Gerechtigkeitsstudie Die Deutschen fühlen sich ärmer als sie sind

Jeder sechste Deutsche gilt als arm. Oftmals beklagen Politiker eine immer größer werdende Kluft in den Einkommen. Eine neue Studie zeigt: Die Ungleichheit in Deutschland wird maßlos überschätzt.

Gerechtigkeitsstudie: Die Deutschen fühlen sich ärmer als sie sind
Foto: dapd, Patrick Sinkel

Gewaltige Einkommensunterschieden. Soziale Kluft. Die Armen immer ärmer, die Reichen immer reicher. So lauten in den vergangenen Jahren viele Schlagzeilen und so nehmen viele Deutsche die deutsche Wirklichkeit wahr.

Wie eine Studie des arbeitgebernahen Instituts der deutschen Wirtschaft (IW) in Köln nun aber illustriert, findet ein großer Teil dieser Wahrnehmung keine Grundlage in der Empirie. Mit anderen Worten: Die Deutschen pflegen ein allzu schlechtes Bild von sich selbst.

Bevor Sie weiterlesen, haben Sie die Gelegenheit, selbst auszutesten, ob Ihr Eindruck den Gegebenheiten entspricht. Das IW hat mit seiner Studie (PDF) auch eine interaktive Quiz-Grafik zur Verfügung gestellt. Bewegt man die Maus über die Grafiken, öffnet sich ein Text mit Erläuterungen.

In einer international erhobenen Umfrage wurden auch die Deutschen gefragt: Wie ist das Einkommen in Ihrem Land verteilt? Die Antworten ergaben eine klassische Einkommenspyramide mit einer breiten Unterschicht als Fundament. Nach oben hin verjüngte sich die Pyramide, frei nach der Rechnung, je mehr Einkommen, desto weniger Menschen. Darauf führen die Ökonomen auch die stets virulente Gerechtigkeitsdebatte in Deutschland zurück. Auch im Bundestagswahlkampf wurde hitzig über Steuererhöhungen gestritten.

Die auf empirischen Daten gebaute Einkommenspyramide weicht in ihrer Form jedoch deutlich von der Einschätzung der Deutsche ab. Sie ergibt eine Verteilung mit einem Wohlstandsbauch: Die Mittelschicht ist deutlich größer, die Unterschicht deutlich kleiner als angenommen. Auch in absoluten Zahlen zeigt sich: die Mittelschicht ist größer der Anteil der Geringverdiener. Die Pyramide ist zum Kegel geworden. Nicht 25 Prozent der Deutschen zählen wie angenommen zur ärmsten von sieben Einkommensgruppen, sondern 15.

Vergleich in 24 Ländern

Zum Vergleich hat das Institut auch Daten aus 23 anderen Ländern herangezogen. Das Phänomen der subjektiven Verarmung findet sich dabei auch in anderen Ländern. Insbesondere die Franzosen fühlen sich deutlich schlechter, als es die realen Einkommen hergeben. Mehr als zwei Drittel stuften die Einkommensunterschiede in ihrem Land als zu hoch ein. Auch in Frankreich aber zeigt sich ein Mittelstandsbauch.

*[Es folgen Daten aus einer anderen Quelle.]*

Definition with_store (c : coll) : server -> gmap string (item c) -> nat -> server :=
  match c with
  | CGroups => fun '(mkServer a1 a2 a3 a4 a5 a6 a7 a8 a9 a10 cl _) m => mkServer m a2 a3 a4 a5 a6 a7 a8 a9 a10 cl
  | CSetupKeys => fun '(mkServer a1 a2 a3 a4 a5 a6 a7 a8 a9 a10 cl _) m => mkServer a1 m a3 a4 a5 a6 a7 a8 a9 a10 cl
  | CNetworks => fun '(mkServer a1 a2 a3 a4 a5 a6 a7 a8 a9 a10 cl _) m => mkServer a1 a2 m a4 a5 a6 a7 a8 a9 a10 cl
  | CResources _ => fun '(mkServer a1 a2 a3 a4 a5 a6 a7 a8 a9 a10 cl _) m => mkServer a1 a2 a3 m a5 a6 a7 a8 a9 a10 cl
  | CRouters _ => fun '(mkServer a1 a2 a3 a4 a5 a6 a7 a8 a9 a10 cl _) m => mkServer a1 a2 a3 a4 m a6 a7 a8 a9 a10 cl
  | CZones => fun '(mkServer a1 a2 a3 a4 a5 a6 a7 a8 a9 a10 cl _) m => mkServer a1 a2 a3 a4 a5 m a7 a8 a9 a10 cl
  | CRecords _ => fun '(mkServer a1 a2 a3 a4 a5 a6 a7 a8 a9 a10 cl _) m => mkServer a1 a2 a3 a4 a5 a6 m a8 a9 a10 cl
  | CServices => fun '(mkServer a1 a2 a3 a4 a5 a6 a7 a8 a9 a10 cl _) m => mkServer a1 a2 a3 a4 a5 a6 a7 m a9 a10 cl
  | CTokens => fun '(mkServer a1 a2 a3 a4 a5 a6 a7 a8 a9 a10 cl _) m => mkServer a1 a2 a3 a4 a5 a6 a7 a8 m a10 cl
  | CDomains => fun '(mkServer a1 a2 a3 a4 a5 a6 a7 a8 a9 a10 cl _) m => mkServer a1 a2 a3 a4 a5 a6 a7 a8 a9 m cl
  | CClusters => fun '(mkServer a1 a2 a3 a4 a5 a6 a7 a8 a9 a10 cl _) _ => mkServer a1 a2 a3 a4 a5 a6 a7 a8 a9 a10 cl
  end.

Definition with_clusters (s : server) (cl : list api.ProxyCluster) : server :=
  let '(mkServer a1 a2 a3 a4 a5 a6 a7 a8 a9 a10 _ n) := s in mkServer a1 a2 a3 a4 a5 a6 a7 a8 a9 a10 cl n.

(** ** Controls *)

Definition AddProxyCluster (s : server) (id address : string) : server :=
  with_clusters s (clusters s ++ [api.mkProxyCluster id address true 1]).

Definition RemoveProxyCluster (s : server) (address : string) : bool * server :=
  let kept := List.filter (fun pc => negb (String.eqb (api.pc_Address pc) address)) (clusters s) in
  ((length kept <? length (clusters s))%nat, with_clusters s kept).

(** ** The server *)

(** The body the client sends, as the handler decodes it: of a setup key only
    the groups, since the request type of its handler has no other field the
    operator sets. *)
Definition create_body (c : coll) : create_req c -> mock_req c :=
  match c with
  | CSetupKeys => fun rq => api.mkSetupKeyRequest (api.csk_AutoGroups rq)
  | CClusters => fun _ => tt
  | _ => fun rq => rq
  end.

Definition update_body (c : coll) : update_req c -> mock_req c :=
  match c with
  | CTokens | CDomains => fun rq : Empty_set => match rq with end
  | CClusters => fun _ => tt
  | _ => fun rq => rq
  end.

Definition Post (c : coll) (s : server) (rq : mock_req c) : result error (item c) * server :=
  let '(r, (m, n)) := post_item rand_Int64 (zero_of c) (convert_of c) (store_of c s) (drawn s) (Ok rq) in
  (r, with_store c s m n).

Definition Put (c : coll) (s : server) (id : string) (rq : mock_req c) : result error (item c) * server :=
  let '(r, (m, n)) := put_item (convert_of c) (store_of c s) (drawn s) id (Ok rq) in
  (r, with_store c s m n).

Definition Delete (c : coll) (s : server) (id : string) : option error * server :=
  match c with
  | CClusters =>
      let '(found, s') := RemoveProxyCluster s id in
      if found then (None, s') else (Some (ErrAPI 404 "Not Found"), s)
  | c =>
      let '(r, m) := delete_item (store_of c s) id in
      (r, with_store c s m (drawn s))
  end.

Definition List_ (c : coll) (s : server) : result error (list (item c)) :=
  match c with
  | CClusters => Ok (clusters s)
  | c => list_items iterate (store_of c s)
  end.

(** The requests the mock has a handler for; a cluster is neither read by id
    nor created nor updated. *)
Definition serve (c : call) (s : server) : option (resp c * server) :=
  match c with
  | NBGet CClusters _ | NBCreate CClusters _ | NBUpdate CClusters _ _ => None
  | NBGet c id => Some (get_item (store_of c s) id, s)
  | NBList c => Some (List_ c s, s)
  | NBCreate c rq => Some (Post c s (create_body c rq))
  | NBUpdate c id rq => Some (Put c s id (update_body c rq))
  | NBDelete c id => Some (Delete c s id)
  | NBValidateDomain _ => Some (None, s)
  | _ => None
  end.
End server.

(** ** Resource types *)

Lemma HasPrefix_has_byte a s : strings.HasPrefix s (String a EmptyString) = true -> has_byte a s = true.
Proof.
  intros (r & ->)%HasPrefix_spec. cbn. by rewrite Ascii.eqb_refl.
Qed.

Lemma has_byte_app a s t : has_byte a (s +:+ t) = has_byte a s || has_byte a t.
Proof. induction s as [|b s IH]; [done|]. cbn. by rewrite IH, orb_assoc. Qed.

Lemma HasSuffix_has_byte a s : strings.HasSuffix s (String a EmptyString) = true -> has_byte a s = true.
Proof.
  intros (r & ->)%HasSuffix_spec. rewrite has_byte_app. cbn. by rewrite Ascii.eqb_refl, orb_true_r.
Qed.

(** A printed address has no brackets to take off. *)
Lemma unbracket_IP ip : is_IP ip -> unbracket (net.IP_String ip) = net.IP_String ip.
Proof.
  intros Hip. pose proof (no_zone_IP_String ip Hip) as Hz. unfold unbracket, TrimSuffix.
  rewrite TrimPrefix_not.
  - destruct (strings.HasSuffix _ _) eqn:E; [|done]. apply HasSuffix_has_byte in E.
    by rewrite (no_zone_has _ "]") in E.
  - apply not_true_iff_false. intros E%HasPrefix_has_byte. by rewrite (no_zone_has _ "[") in E.
Qed.

Lemma ParseCIDR_IP a ip : ParseCIDR a = Some ip -> is_IP ip.
Proof.
  unfold ParseCIDR. destruct (strings.Cut a "/") as [[addr mask] []]; [|done].
  destruct (net.ParseIP addr) as [ip'|] eqn:E; [|done]. destruct (strconv.digits mask); [|done].
  destruct (_ <=? _); [|done]. intros [= ->]. by apply ParseIP_IP in E.
Qed.

(** A resource is a host exactly when its address is an IP, in brackets or
    not, or an IP with a prefix of any length - whatever the comment of the
    function says of single-host prefixes. *)
Theorem resourceTypeForAddress_spec a :
  (resourceTypeForAddress a = NetworkResourceTypeHost <->
     is_Some (ParseCIDR a) \/ is_Some (net.ParseIP (unbracket a)) /\ ParseCIDR a = None) /\
  (resourceTypeForAddress a = NetworkResourceTypeHost \/ resourceTypeForAddress a = NetworkResourceTypeDomain) /\
  resourceTypeForAddress "10.0.0.0/8" = NetworkResourceTypeHost.
Proof.
  split; [|split; [unfold resourceTypeForAddress; destruct (net.ParseIP _); auto|reflexivity]].
  unfold resourceTypeForAddress. destruct (ParseCIDR a) as [ip|] eqn:E.
  - apply ParseCIDR_IP in E. rewrite unbracket_IP, ParseIP_String by done. split; [eauto|done].
  - destruct (net.ParseIP (unbracket a)); split; try done; [eauto|]. by intros [[? ?]|[[? ?] _]].
Qed.

(** ** The stores *)
Section laws.
Context (iterate : forall T, gmap string T -> list T).
Context (rand_Int64 : nat -> Z).

(** Which handler serves a collection: a nested one serves every parent. *)
Definition handler_of (c : coll) : coll :=
  match c with
  | CResources _ => CResources ""
  | CRouters _ => CRouters ""
  | CRecords _ => CRecords ""
  | c => c
  end.

Lemma store_with_store c s m n : c <> CClusters -> store_of c (with_store c s m n) = m.
Proof. by destruct c, s. Qed.

Lemma store_with_other c c' s m n :
  handler_of c' <> handler_of c -> store_of c' (with_store c s m n) = store_of c' s.
Proof. by destruct s, c, c'. Qed.

Lemma drawn_with_store c s m n : c <> CClusters -> drawn (with_store c s m n) = n.
Proof. by destruct c, s. Qed.

Lemma clusters_with_store c s m n : clusters (with_store c s m n) = clusters s.
Proof. by destruct c, s. Qed.

Lemma with_store_same c s : c <> CClusters -> with_store c s (store_of c s) (drawn s) = s.
Proof. by destruct c, s. Qed.

(** Other collections keep their store; the clusters and the count of draws
    are not looked at. *)
Definition others_kept (c : coll) (s s' : server) : Prop :=
  clusters s' = clusters s /\ forall c', handler_of c' <> handler_of c -> store_of c' s' = store_of c' s.

Lemma others_with_store c s m n : others_kept c s (with_store c s m n).
Proof. split; [apply clusters_with_store|]. intros. by apply store_with_other. Qed.

Lemma others_trans c s1 s2 s3 : others_kept c s1 s2 -> others_kept c s2 s3 -> others_kept c s1 s3.
Proof. intros [Hc1 Hs1] [Hc2 Hs2]. split; [congruence|]. intros c' Hc. rewrite (Hs2 c' Hc). by apply Hs1. Qed.

(** *** The contract of a collection of objects with unique ids *)

Definition gone {T} (o : option T) (e : error) : Prop := o = None /\ errors_As_API e = Some 404.

Definition contract (c : call) (s s' : server) : resp c -> Prop :=
  match c with
  | NBGet c id => fun r => s' = s /\
      match r with Ok x => store_of c s !! id = Some x | Err e => gone (store_of c s !! id) e end
  | NBList c => fun r => s' = s /\ exists l, r = Ok l /\ l ≡ₚ (map_to_list (store_of c s)).*2
  | NBCreate c _ => fun r => others_kept c s s' /\ exists x, r = Ok x /\
      (forall c', store_of c' s !! item_id c x = None) /\ store_of c s' = <[item_id c x := x]> (store_of c s)
  | NBUpdate c id _ => fun r => others_kept c s s' /\
      match r with
      | Ok x => item_id c x = id /\ is_Some (store_of c s !! id) /\ store_of c s' = <[id := x]> (store_of c s)
      | Err e => s' = s /\ gone (store_of c s !! id) e
      end
  | NBDelete c id => fun r => others_kept c s s' /\
      match r with
      | None => is_Some (store_of c s !! id) /\ store_of c s' = delete id (store_of c s)
      | Some e => s' = s /\ gone (store_of c s !! id) e
      end
  | _ => fun _ => False
  end.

Umso auffälliger die USA, in denen sich das Verhältnis umdreht: Die Amerikaner wähnen sich in ihrem Einkommen deutlich näher beieinander, als es tatsächlich der Fall ist. Die Mittelschicht sei in den USA in Wahrheit kleiner und die Unterschicht deutlich größer als von den Bürgern vermutet.

Mit der Wirklichkeit hat Politik manchmal nicht mehr viel zu tun

IW-Direktor Professor Michael Hüther folgert aus den Daten, dass so manche politische Debatte losgelöst von den Fakten durch die Öffentlichkeit irrlichtert: "Die Ergebnisse der Studie deuten darauf hin, dass in politischen Verteilungsdebatten oft nicht die Fakten zählen, sondern die gefühlte Wirklichkeit", so Hüther.

Auch in Deutschland seien Gerechtigkeitsdebatten wie jüngst zum Mindestlohn oder zur Mütterrente kontraproduktiv: "Anstatt ein realistisches Bild zu zeichnen, bestätigen sie die Bevölkerung in ihrer falschen Einschätzung zur Einkommensverteilung", kritisiert der Ökonom.